■ Record excerpts ■

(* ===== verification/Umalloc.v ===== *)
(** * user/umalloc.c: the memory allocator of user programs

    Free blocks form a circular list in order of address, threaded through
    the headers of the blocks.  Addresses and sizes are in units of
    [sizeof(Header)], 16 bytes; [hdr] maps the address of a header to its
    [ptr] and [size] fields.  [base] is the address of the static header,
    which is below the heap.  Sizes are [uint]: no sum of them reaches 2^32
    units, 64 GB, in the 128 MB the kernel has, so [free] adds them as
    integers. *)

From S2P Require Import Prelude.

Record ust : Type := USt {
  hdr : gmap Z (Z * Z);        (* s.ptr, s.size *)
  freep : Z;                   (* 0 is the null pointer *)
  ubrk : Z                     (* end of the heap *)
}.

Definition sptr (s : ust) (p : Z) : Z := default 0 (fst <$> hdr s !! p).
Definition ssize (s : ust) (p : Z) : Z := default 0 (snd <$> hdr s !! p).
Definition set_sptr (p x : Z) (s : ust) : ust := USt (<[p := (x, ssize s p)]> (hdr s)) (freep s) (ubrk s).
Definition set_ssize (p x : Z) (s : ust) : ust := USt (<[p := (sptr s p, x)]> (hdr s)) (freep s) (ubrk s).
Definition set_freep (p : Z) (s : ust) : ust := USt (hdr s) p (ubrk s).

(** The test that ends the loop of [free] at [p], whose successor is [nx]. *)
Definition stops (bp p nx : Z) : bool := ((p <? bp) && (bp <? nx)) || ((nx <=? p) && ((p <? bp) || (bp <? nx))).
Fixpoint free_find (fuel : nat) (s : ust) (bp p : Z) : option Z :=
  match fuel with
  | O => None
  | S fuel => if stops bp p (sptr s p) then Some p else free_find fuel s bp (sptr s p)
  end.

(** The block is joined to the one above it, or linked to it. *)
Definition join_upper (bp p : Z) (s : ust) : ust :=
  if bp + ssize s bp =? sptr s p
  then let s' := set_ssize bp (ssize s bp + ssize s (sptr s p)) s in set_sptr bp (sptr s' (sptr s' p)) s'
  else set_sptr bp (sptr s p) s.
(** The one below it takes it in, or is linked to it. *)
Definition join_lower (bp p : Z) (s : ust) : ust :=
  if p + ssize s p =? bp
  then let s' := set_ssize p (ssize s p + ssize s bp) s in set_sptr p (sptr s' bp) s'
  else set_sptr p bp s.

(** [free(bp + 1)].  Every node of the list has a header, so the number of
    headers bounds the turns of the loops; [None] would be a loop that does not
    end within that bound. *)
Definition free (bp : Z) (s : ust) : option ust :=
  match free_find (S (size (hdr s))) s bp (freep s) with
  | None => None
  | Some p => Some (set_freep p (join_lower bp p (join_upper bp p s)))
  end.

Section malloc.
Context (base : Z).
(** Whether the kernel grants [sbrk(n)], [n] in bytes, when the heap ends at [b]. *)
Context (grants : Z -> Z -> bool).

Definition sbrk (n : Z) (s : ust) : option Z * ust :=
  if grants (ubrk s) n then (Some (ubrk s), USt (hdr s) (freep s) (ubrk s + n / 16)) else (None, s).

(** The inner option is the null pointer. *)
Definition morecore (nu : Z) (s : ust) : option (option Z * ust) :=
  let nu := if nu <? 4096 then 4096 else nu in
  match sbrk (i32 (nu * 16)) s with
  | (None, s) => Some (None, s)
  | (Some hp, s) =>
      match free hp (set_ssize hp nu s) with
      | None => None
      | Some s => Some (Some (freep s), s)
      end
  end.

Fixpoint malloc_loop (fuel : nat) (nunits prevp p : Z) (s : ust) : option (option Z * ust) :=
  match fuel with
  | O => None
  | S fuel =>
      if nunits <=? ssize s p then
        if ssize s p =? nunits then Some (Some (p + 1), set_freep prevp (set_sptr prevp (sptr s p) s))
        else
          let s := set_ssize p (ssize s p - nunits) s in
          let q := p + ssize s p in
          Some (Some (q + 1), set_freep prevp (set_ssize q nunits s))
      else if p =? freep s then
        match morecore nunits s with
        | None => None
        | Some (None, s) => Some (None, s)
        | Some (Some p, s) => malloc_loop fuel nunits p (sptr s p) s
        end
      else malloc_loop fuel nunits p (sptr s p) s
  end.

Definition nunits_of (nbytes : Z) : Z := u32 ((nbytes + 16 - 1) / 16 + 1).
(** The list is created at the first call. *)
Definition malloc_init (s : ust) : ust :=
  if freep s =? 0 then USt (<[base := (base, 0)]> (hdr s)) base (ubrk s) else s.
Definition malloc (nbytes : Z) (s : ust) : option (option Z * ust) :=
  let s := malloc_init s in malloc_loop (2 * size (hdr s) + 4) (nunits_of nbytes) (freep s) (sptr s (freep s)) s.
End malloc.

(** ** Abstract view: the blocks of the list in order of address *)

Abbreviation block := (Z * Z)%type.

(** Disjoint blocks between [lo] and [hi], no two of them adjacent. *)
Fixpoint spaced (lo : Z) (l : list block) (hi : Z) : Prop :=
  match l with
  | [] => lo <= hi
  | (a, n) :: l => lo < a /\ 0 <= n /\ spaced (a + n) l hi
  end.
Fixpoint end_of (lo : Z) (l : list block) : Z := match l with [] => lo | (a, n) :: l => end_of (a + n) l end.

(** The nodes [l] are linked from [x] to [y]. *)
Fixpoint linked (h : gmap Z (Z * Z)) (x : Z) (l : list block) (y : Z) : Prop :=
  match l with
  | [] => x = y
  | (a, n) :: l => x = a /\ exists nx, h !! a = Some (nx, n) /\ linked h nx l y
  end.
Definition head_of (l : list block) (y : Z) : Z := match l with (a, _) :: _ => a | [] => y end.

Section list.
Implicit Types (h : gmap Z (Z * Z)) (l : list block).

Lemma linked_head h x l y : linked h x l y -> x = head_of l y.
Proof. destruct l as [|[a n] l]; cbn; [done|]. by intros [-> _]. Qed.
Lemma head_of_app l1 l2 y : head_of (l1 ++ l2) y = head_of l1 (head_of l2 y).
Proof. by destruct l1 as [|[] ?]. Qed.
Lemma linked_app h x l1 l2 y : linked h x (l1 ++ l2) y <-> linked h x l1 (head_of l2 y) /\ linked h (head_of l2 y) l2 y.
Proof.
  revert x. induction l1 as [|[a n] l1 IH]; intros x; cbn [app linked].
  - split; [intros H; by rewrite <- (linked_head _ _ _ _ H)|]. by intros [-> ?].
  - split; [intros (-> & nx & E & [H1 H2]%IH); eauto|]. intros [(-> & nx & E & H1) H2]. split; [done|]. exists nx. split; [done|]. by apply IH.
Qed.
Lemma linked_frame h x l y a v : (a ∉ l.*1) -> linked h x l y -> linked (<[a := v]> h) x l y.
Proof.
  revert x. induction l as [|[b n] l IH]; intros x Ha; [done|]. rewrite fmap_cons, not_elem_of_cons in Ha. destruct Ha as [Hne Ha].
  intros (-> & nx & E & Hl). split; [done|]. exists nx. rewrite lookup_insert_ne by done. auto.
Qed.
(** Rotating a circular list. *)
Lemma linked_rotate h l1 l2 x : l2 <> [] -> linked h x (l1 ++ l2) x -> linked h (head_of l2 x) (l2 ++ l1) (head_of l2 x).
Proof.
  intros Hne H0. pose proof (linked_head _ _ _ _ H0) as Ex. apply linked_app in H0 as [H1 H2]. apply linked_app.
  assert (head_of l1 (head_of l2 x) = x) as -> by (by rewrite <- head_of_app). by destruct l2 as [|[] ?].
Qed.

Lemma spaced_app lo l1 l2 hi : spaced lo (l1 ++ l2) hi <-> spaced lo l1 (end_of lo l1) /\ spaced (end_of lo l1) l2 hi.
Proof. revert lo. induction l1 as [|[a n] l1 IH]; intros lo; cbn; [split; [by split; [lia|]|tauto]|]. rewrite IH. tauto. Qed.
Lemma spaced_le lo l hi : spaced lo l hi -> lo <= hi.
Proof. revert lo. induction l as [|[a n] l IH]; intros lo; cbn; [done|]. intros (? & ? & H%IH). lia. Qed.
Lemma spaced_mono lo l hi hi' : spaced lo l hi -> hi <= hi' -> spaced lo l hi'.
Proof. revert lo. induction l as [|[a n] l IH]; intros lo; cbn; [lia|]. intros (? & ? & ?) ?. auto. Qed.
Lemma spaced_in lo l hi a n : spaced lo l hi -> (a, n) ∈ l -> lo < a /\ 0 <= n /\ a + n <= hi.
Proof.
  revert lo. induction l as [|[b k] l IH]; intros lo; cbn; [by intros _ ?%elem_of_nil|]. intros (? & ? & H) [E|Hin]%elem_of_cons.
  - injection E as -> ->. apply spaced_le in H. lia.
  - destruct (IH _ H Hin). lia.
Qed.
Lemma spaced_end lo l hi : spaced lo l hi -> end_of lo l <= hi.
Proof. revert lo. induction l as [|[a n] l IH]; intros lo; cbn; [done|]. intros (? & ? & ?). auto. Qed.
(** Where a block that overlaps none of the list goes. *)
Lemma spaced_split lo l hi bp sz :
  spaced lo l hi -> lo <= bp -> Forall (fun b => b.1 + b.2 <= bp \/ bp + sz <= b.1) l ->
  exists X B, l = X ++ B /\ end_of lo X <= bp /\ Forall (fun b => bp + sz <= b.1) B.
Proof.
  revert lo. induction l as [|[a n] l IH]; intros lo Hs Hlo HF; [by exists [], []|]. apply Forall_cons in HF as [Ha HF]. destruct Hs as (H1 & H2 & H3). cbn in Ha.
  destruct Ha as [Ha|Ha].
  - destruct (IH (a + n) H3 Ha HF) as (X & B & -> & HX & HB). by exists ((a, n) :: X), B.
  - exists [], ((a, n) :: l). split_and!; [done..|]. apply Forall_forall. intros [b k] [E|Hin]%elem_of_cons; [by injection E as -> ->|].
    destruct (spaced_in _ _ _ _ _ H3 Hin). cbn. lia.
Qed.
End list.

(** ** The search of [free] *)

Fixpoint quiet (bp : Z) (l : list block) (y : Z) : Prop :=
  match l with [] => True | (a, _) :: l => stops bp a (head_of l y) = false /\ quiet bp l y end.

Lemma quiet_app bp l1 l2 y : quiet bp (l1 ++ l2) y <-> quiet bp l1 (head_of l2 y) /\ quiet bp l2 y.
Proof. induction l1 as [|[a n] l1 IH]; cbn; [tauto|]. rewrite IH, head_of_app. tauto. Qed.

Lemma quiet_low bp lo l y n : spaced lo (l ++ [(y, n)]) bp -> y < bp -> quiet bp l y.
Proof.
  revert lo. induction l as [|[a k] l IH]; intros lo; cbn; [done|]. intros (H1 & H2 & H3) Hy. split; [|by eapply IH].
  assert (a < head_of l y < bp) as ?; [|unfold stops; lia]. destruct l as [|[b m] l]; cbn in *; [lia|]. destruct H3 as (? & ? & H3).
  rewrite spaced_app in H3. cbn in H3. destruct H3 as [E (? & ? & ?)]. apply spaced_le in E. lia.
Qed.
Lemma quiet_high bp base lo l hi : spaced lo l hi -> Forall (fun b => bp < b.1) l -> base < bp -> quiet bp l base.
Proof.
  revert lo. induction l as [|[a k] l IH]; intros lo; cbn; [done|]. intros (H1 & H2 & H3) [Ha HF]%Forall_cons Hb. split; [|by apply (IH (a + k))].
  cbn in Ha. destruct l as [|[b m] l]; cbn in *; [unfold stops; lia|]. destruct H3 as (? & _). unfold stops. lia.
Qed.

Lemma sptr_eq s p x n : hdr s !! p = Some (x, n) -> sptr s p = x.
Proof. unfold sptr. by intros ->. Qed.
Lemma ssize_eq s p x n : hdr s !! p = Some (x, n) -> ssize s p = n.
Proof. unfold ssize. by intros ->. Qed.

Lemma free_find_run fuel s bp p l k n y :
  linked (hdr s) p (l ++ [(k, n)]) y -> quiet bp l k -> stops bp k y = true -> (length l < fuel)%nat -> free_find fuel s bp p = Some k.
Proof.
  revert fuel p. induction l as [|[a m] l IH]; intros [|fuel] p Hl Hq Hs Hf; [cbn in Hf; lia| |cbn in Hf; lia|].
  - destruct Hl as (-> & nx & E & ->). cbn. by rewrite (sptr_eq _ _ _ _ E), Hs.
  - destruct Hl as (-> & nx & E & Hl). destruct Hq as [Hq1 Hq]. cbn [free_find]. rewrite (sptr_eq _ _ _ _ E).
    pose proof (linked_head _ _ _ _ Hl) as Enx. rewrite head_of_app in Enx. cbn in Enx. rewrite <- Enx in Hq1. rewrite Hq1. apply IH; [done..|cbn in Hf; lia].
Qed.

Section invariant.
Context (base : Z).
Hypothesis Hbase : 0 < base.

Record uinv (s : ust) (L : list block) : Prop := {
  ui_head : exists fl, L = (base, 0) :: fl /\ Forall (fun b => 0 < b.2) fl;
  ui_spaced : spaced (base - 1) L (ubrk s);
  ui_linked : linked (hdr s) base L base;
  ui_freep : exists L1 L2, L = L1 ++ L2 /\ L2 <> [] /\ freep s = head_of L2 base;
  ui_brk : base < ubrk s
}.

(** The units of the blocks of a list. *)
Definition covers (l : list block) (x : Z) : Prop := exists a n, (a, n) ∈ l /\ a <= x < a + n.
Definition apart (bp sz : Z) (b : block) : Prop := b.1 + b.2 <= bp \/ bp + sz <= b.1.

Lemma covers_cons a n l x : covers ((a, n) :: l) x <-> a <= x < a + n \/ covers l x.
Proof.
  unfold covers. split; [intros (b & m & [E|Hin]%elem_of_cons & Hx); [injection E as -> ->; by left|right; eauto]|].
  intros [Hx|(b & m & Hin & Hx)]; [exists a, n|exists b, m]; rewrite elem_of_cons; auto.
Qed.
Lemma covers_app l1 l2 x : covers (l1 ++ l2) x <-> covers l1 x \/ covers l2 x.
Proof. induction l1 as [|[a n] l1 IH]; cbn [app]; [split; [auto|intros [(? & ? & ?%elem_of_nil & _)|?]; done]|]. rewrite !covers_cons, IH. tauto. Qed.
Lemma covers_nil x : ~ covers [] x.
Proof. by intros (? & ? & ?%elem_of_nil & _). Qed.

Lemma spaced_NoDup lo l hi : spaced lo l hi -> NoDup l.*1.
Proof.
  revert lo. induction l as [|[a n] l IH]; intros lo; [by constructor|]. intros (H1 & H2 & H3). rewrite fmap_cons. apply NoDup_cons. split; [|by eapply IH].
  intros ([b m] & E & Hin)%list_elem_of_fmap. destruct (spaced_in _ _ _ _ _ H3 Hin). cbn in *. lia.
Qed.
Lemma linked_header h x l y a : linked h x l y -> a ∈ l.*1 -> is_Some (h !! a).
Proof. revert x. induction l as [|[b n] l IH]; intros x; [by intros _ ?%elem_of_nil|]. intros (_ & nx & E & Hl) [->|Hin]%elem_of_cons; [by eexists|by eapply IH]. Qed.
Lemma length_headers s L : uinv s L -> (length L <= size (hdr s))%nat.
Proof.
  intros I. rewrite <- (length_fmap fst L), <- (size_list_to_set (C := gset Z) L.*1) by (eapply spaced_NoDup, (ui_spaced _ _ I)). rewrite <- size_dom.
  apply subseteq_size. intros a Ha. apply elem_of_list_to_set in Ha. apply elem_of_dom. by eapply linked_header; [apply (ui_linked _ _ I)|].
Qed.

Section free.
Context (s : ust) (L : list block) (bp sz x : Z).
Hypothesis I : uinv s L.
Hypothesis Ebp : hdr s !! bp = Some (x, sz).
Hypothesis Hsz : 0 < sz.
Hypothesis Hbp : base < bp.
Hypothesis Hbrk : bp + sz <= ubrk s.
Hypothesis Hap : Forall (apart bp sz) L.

■ Action item ■
Look above for the line holding "destruct Ha as [Ha|Ha].", then set down exactly that line and every line after it up to and including the line holding "Lemma ssize_eq s", with nothing else.

■ Written solution ■
  destruct Ha as [Ha|Ha].
  - destruct (IH (a + n) H3 Ha HF) as (X & B & -> & HX & HB). by exists ((a, n) :: X), B.
  - exists [], ((a, n) :: l). split_and!; [done..|]. apply Forall_forall. intros [b k] [E|Hin]%elem_of_cons; [by injection E as -> ->|].
    destruct (spaced_in _ _ _ _ _ H3 Hin). cbn. lia.
Qed.
End list.

(** ** The search of [free] *)

Fixpoint quiet (bp : Z) (l : list block) (y : Z) : Prop :=
  match l with [] => True | (a, _) :: l => stops bp a (head_of l y) = false /\ quiet bp l y end.

Lemma quiet_app bp l1 l2 y : quiet bp (l1 ++ l2) y <-> quiet bp l1 (head_of l2 y) /\ quiet bp l2 y.
Proof. induction l1 as [|[a n] l1 IH]; cbn; [tauto|]. rewrite IH, head_of_app. tauto. Qed.

Lemma quiet_low bp lo l y n : spaced lo (l ++ [(y, n)]) bp -> y < bp -> quiet bp l y.
Proof.
  revert lo. induction l as [|[a k] l IH]; intros lo; cbn; [done|]. intros (H1 & H2 & H3) Hy. split; [|by eapply IH].
  assert (a < head_of l y < bp) as ?; [|unfold stops; lia]. destruct l as [|[b m] l]; cbn in *; [lia|]. destruct H3 as (? & ? & H3).
  rewrite spaced_app in H3. cbn in H3. destruct H3 as [E (? & ? & ?)]. apply spaced_le in E. lia.
Qed.
Lemma quiet_high bp base lo l hi : spaced lo l hi -> Forall (fun b => bp < b.1) l -> base < bp -> quiet bp l base.
Proof.
  revert lo. induction l as [|[a k] l IH]; intros lo; cbn; [done|]. intros (H1 & H2 & H3) [Ha HF]%Forall_cons Hb. split; [|by apply (IH (a + k))].
  cbn in Ha. destruct l as [|[b m] l]; cbn in *; [unfold stops; lia|]. destruct H3 as (? & _). unfold stops. lia.
Qed.

Lemma sptr_eq s p x n : hdr s !! p = Some (x, n) -> sptr s p = x.
Proof. unfold sptr. by intros ->. Qed.
Lemma ssize_eq s p x n : hdr s !! p = Some (x, n) -> ssize s p = n.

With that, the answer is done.